Dexy broke in, unable to stop herself. “How much? I heard it was fifty million.”
Cinthia didn’t bat an eyelash. “More.”
“More, more, more!” Dexy squawked. “How do you like it? How do you like it?”
“Way more,” Cinthia said, already learning how to ignore Dexy. “The media analysis was all about, you know, the wayward paterfamilias trying to overcompensate for leaving me and my mother when I was still in preschool, but they were wrong. He knew the money would make me uncomfortable, and he just wanted to make me squirm, even after they sealed his tomb.”
Yes, Cinthia’s family is so dysfunctional that even a multimillion-dollar inheritance could be interpreted as a wicked “Fuck you!”
“Anyway, I wanted nothing to do with it. Don’t get me wrong, I know that even without his blood money I’m still grossly wealthy. But how much money does a person need? Seriously. I knew right away that I was going to give it all away.”
“All of it?” I asked.
“Every penny,” Cinthia said.
“Can I have some?” This from Dexy, of course.
“The people with power are the people with money….”
“I WANT THE POWER!”
“There aren’t enough of us trying to improve life, not just for the select few but for everyone.
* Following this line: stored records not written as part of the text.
Definition set_last_reset (v : Z) (self : EnergyStatsCoordinator) :=
  {| sensors := sensors self; _store := _store self;
     _last_update := _last_update self;
     _energy_sums := _energy_sums self; _last_reset := v;
     _energy_baselines := _energy_baselines self; _pv_sums := _pv_sums self;
     _grid_sums := _grid_sums self;
     _car_connected_was := _car_connected_was self;
     _calculated_keys := _calculated_keys self |}.

Definition set_energy_baselines (v : gmap string Qc) (self : EnergyStatsCoordinator) :=
  {| sensors := sensors self; _store := _store self;
     _last_update := _last_update self;
     _energy_sums := _energy_sums self; _last_reset := _last_reset self;
     _energy_baselines := v; _pv_sums := _pv_sums self;
     _grid_sums := _grid_sums self;
     _car_connected_was := _car_connected_was self;
     _calculated_keys := _calculated_keys self |}.

Definition set_pv_sums (v : gmap string Qc) (self : EnergyStatsCoordinator) :=
  {| sensors := sensors self; _store := _store self;
     _last_update := _last_update self;
     _energy_sums := _energy_sums self; _last_reset := _last_reset self;
     _energy_baselines := _energy_baselines self; _pv_sums := v;
     _grid_sums := _grid_sums self;
     _car_connected_was := _car_connected_was self;
     _calculated_keys := _calculated_keys self |}.

Definition set_grid_sums (v : gmap string Qc) (self : EnergyStatsCoordinator) :=
  {| sensors := sensors self; _store := _store self;
     _last_update := _last_update self;
     _energy_sums := _energy_sums self; _last_reset := _last_reset self;
     _energy_baselines := _energy_baselines self; _pv_sums := _pv_sums self;
     _grid_sums := v;
     _car_connected_was := _car_connected_was self;
     _calculated_keys := _calculated_keys self |}.

Definition set_car_connected_was (v : bool) (self : EnergyStatsCoordinator) :=
  {| sensors := sensors self; _store := _store self;
     _last_update := _last_update self;
     _energy_sums := _energy_sums self; _last_reset := _last_reset self;
     _energy_baselines := _energy_baselines self; _pv_sums := _pv_sums self;
     _grid_sums := _grid_sums self;
     _car_connected_was := v;
     _calculated_keys := _calculated_keys self |}.

Definition set_calculated_keys (v : list string) (self : EnergyStatsCoordinator) :=
  {| sensors := sensors self; _store := _store self;
     _last_update := _last_update self;
     _energy_sums := _energy_sums self; _last_reset := _last_reset self;
     _energy_baselines := _energy_baselines self; _pv_sums := _pv_sums self;
     _grid_sums := _grid_sums self;
     _car_connected_was := _car_connected_was self;
     _calculated_keys := v |}.

(** ** The energy integrator *)

(** [_update_energy(key, energy_sensor_value, power_sensor_value, elapsed_h)]:
    the daily total of [key], from the cumulative energy sensor when it has
    a value, else by integrating a positive power over the elapsed time. *)
Definition _update_energy (key : string)
    (energy_sensor_value power_sensor_value : option Qc) (elapsed_h : Qc)
    (self : EnergyStatsCoordinator) : EnergyStatsCoordinator :=
  match energy_sensor_value with
  | Some energy =>
      let '(self, baseline) :=
        match _energy_baselines self !! key with
        | None =>
            (set_energy_baselines (<[key := energy]> (_energy_baselines self)) self,
             energy)
        | Some baseline => (self, baseline)
        end in
      let self := set_calculated_keys (_calculated_keys self ++ [key]) self in
      set_energy_sums (<[key := pymax 0 (energy - baseline)]> (_energy_sums self)) self
  | None =>
      match power_sensor_value with
      | Some power =>
          if decide (0 < elapsed_h ∧ 0 < power) then
            let prev := get (_energy_sums self) key 0 in
            let self :=
              set_energy_sums
                (<[key := round (prev + power * elapsed_h) 3]> (_energy_sums self))
                self in
            set_calculated_keys (_calculated_keys self ++ [key]) self
          else self
      | None => self
      end
  end.

(** ** The energy-mix apportioner *)

(** [_add_mix_energy(key, pv_power, grid_power, battery_power,
    battery_pv_factor, elapsed_h, usage_factor)], every parameter written
    out: a caller that leaves one out passes the default of the signature
    ([None], [None], [0.0], [None]). *)
Definition _add_mix_energy (key : string) (pv_power grid_power : option Qc)
    (battery_power battery_pv_factor : option Qc) (elapsed_h : Qc)
    (usage_factor : option Qc)
    (self : EnergyStatsCoordinator) : EnergyStatsCoordinator :=
  let pv_power := default 0 pv_power in
  match grid_power with
  | None => self
  | Some grid_power =>
      let '(pv_power, grid_power) :=
        match battery_power with
        | Some battery_power =>
            if decide (0 < battery_power) then
              match battery_pv_factor with
              | Some battery_pv_factor =>
                  (pv_power + battery_pv_factor * battery_power,
                   grid_power + (1 - battery_pv_factor) * battery_power)
              | None => (pv_power, grid_power + battery_power)
              end
            else (pv_power, grid_power + battery_power)
        | None => (pv_power, grid_power)
        end in
      let pv_part := pymax 0 pv_power * elapsed_h in
      let grid_part := pymax 0 grid_power * elapsed_h in
      let '(pv_part, grid_part) :=
        match usage_factor with
        | Some usage_factor => (pv_part * usage_factor, grid_part * usage_factor)
        | None => (pv_part, grid_part)
        end in
      let self :=
        set_pv_sums (<[key := get (_pv_sums self) key 0 + pv_part]> (_pv_sums self))
          self in
      let self :=
        set_grid_sums
          (<[key := get (_grid_sums self) key 0 + grid_part]> (_grid_sums self))
          self in
      let self :=
        if decide (get (_pv_sums self) key 0 < 0)
        then set_pv_sums (<[key := 0]> (_pv_sums self)) self else self in
      if decide (get (_grid_sums self) key 0 < 0)
      then set_grid_sums (<[key := 0]> (_grid_sums self)) self else self
  end.

(** [_mix_ratio(key)] of [_async_update_data]. *)
Definition _mix_ratio (key : string) (self : EnergyStatsCoordinator) : Qc :=
  let pv_sum := get (_pv_sums self) key 0 in
  let grid_sum := get (_grid_sums self) key 0 in
  let total := pv_sum + grid_sum in
  if decide (0 < total) then pv_sum / total else 0.

(** ** Exceptions and the cycle monad *)

Inductive Exception : Type :=
  | UpdateFailed (errmsg : string)
  | ZeroDivisionError.

Inductive outcome (A : Type) : Type :=
  | Return (a : A)
  | Raise (e : Exception).
Arguments Return {A} a.
Arguments Raise {A} e.

(** A computation on the coordinator: the attributes it leaves behind, and
    the value it returns or the exception it raises. *)
Definition M (A : Type) : Type :=
  EnergyStatsCoordinator → EnergyStatsCoordinator * outcome A.

Definition ret {A : Type} (a : A) : M A := λ self, (self, Return a).

Definition bind {A B : Type} (m : M A) (k : A → M B) : M B :=
  λ self,
    match m self with
    | (self', Return a) => k a self'
    | (self', Raise e) => (self', Raise e)
    end.

Definition raise {A : Type} (e : Exception) : M A := λ self, (self, Raise e).

Definition get_self : M EnergyStatsCoordinator := λ self, (self, Return self).

Definition modify (f : EnergyStatsCoordinator → EnergyStatsCoordinator) : M unit :=
  λ self, (f self, Return tt).

Notation "x <- m ;; k" := (bind m (λ x, k))
  (at level 100, m at next level, right associativity).
Notation "m ;; k" := (bind m (λ _, k))
  (at level 100, right associativity).

(** [a / b] of Python. *)
Definition truediv (a b : Qc) : M Qc :=
  if decide (b = 0) then raise ZeroDivisionError else ret (a / b).

(** ** Sample acquisition *)

Definition lower_ascii (c : ascii) : ascii :=
  let n := nat_of_ascii c in
  if (65 <=? n)%nat && (n <=? 90)%nat then ascii_of_nat (n + 32) else c.

(** [str.lower()], as far as a comparison with ASCII words sees it: the
    ASCII capitals become small letters, and so does the KELVIN SIGN
    (U+212A, in UTF-8 the bytes 226 132 170), the one other character whose
    lower case is an ASCII letter; every other character keeps bytes above
    127. *)
Fixpoint lower (s : string) : string :=
  match s with
  | EmptyString => EmptyString
  | String "226" (String "132" (String "170" s)) => String "k" (lower s)
  | String c s => String (lower_ascii c) (lower s)
  end.

Section Cycle.

(** [float(s)] of Python on a string; [None] is its [ValueError]. *)
Variable float : string → option Qc.

(** [get_value(entity_id)] of [_async_update_data]. *)
Definition get_value (env : Env) (entity_id : string) : option Qc :=
  if decide (entity_id = "") then None
  else
    match states env !! entity_id with
    | None => None
    | Some st =>
        match state st with
        | None => None
        | Some s =>
            if decide (s ∈ ["unknown"; "unavailable"]) then None
            else
              match float s with
              | Some val =>
                  match unit_of_measurement st with
                  | Some unit =>
                      if decide (unit = "") then Some val
                      else
                        let unit := lower unit in
                        let val :=
                          if decide (unit ∈ ["kw"; "kwatt"; "kilowatt"])
                          then val * Qc_of_Z 1000 else val in
                        let val :=
                          if decide (unit ∈ ["kwh"; "kwhours"; "kilowatt-hour";
                                             "kilowatt hour"])
                          then val * Qc_of_Z 1000 else val in
                        Some val
                  | None => Some val
                  end
              | None =>
                  if decide (s = "on") then Some 1
                  else if decide (s = "off") then Some 0
                  else None
              end
        end
    end.

(** The loop over [SENSOR_KEYS] that fills [raw_vals]; a key without an
    entity has the value [None], here no entry. *)
Fixpoint get_raw_values (env : Env) (sensors : gmap string string)
    (keys : list string) (raw_vals : gmap string Qc)
    : outcome (gmap string Qc) :=
  match keys with
  | [] => Return raw_vals
  | key :: keys =>
      match sensors !! key with
      | Some entity_id =>
          match get_value env entity_id with
          | None => Raise (UpdateFailed ("Entity " +:+ entity_id +:+ " is not ready!"))
          | Some value => get_raw_values env sensors keys (<[key := value]> raw_vals)
          end
      | None => get_raw_values env sensors keys (delete key raw_vals)
      end
  end.

(** ** The update cycle *)

(** [# Initialize]: with no total in memory, take the stored snapshot, or
    start from nothing. The clock read for [_last_reset] there is taken to
    be the [now] that the run reads next. *)
Definition initialize (env : Env) (self : EnergyStatsCoordinator)
    : EnergyStatsCoordinator :=
  if decide (_energy_sums self = ∅) then
    match _store self with
    | Some stored =>
        {| sensors := sensors self; _store := _store self;
           _last_update := _last_update self;
           _energy_sums := snap_energy_sums stored;
           _last_reset := snap_last_reset stored;
           _energy_baselines := snap_energy_baselines stored;
           _pv_sums := snap_pv_sums stored;
           _grid_sums := snap_grid_sums stored;
           _car_connected_was := snap_car_connected_was stored;
           _calculated_keys := _calculated_keys self |}
    | None =>
        {| sensors := sensors self; _store := _store self;
           _last_update := _last_update self;
           _energy_sums := ∅;
           _last_reset := now env;
           _energy_baselines := ∅;
           _pv_sums := ∅;
           _grid_sums := ∅;
           _car_connected_was := false;
           _calculated_keys := _calculated_keys self |}
    end
  else self.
We live in the richest country in the world and we are only serving the top one percent of our own citizens. The majority of people in this county can’t afford health insurance. Or quality child care. They can’t pay for college without going into catastrophic debt. And I can’t even get into our appalling attitudes about poverty abroad.” She sipped her club soda.
“It’s easy to get overwhelmed by all the things going wrong in the world.” This from me.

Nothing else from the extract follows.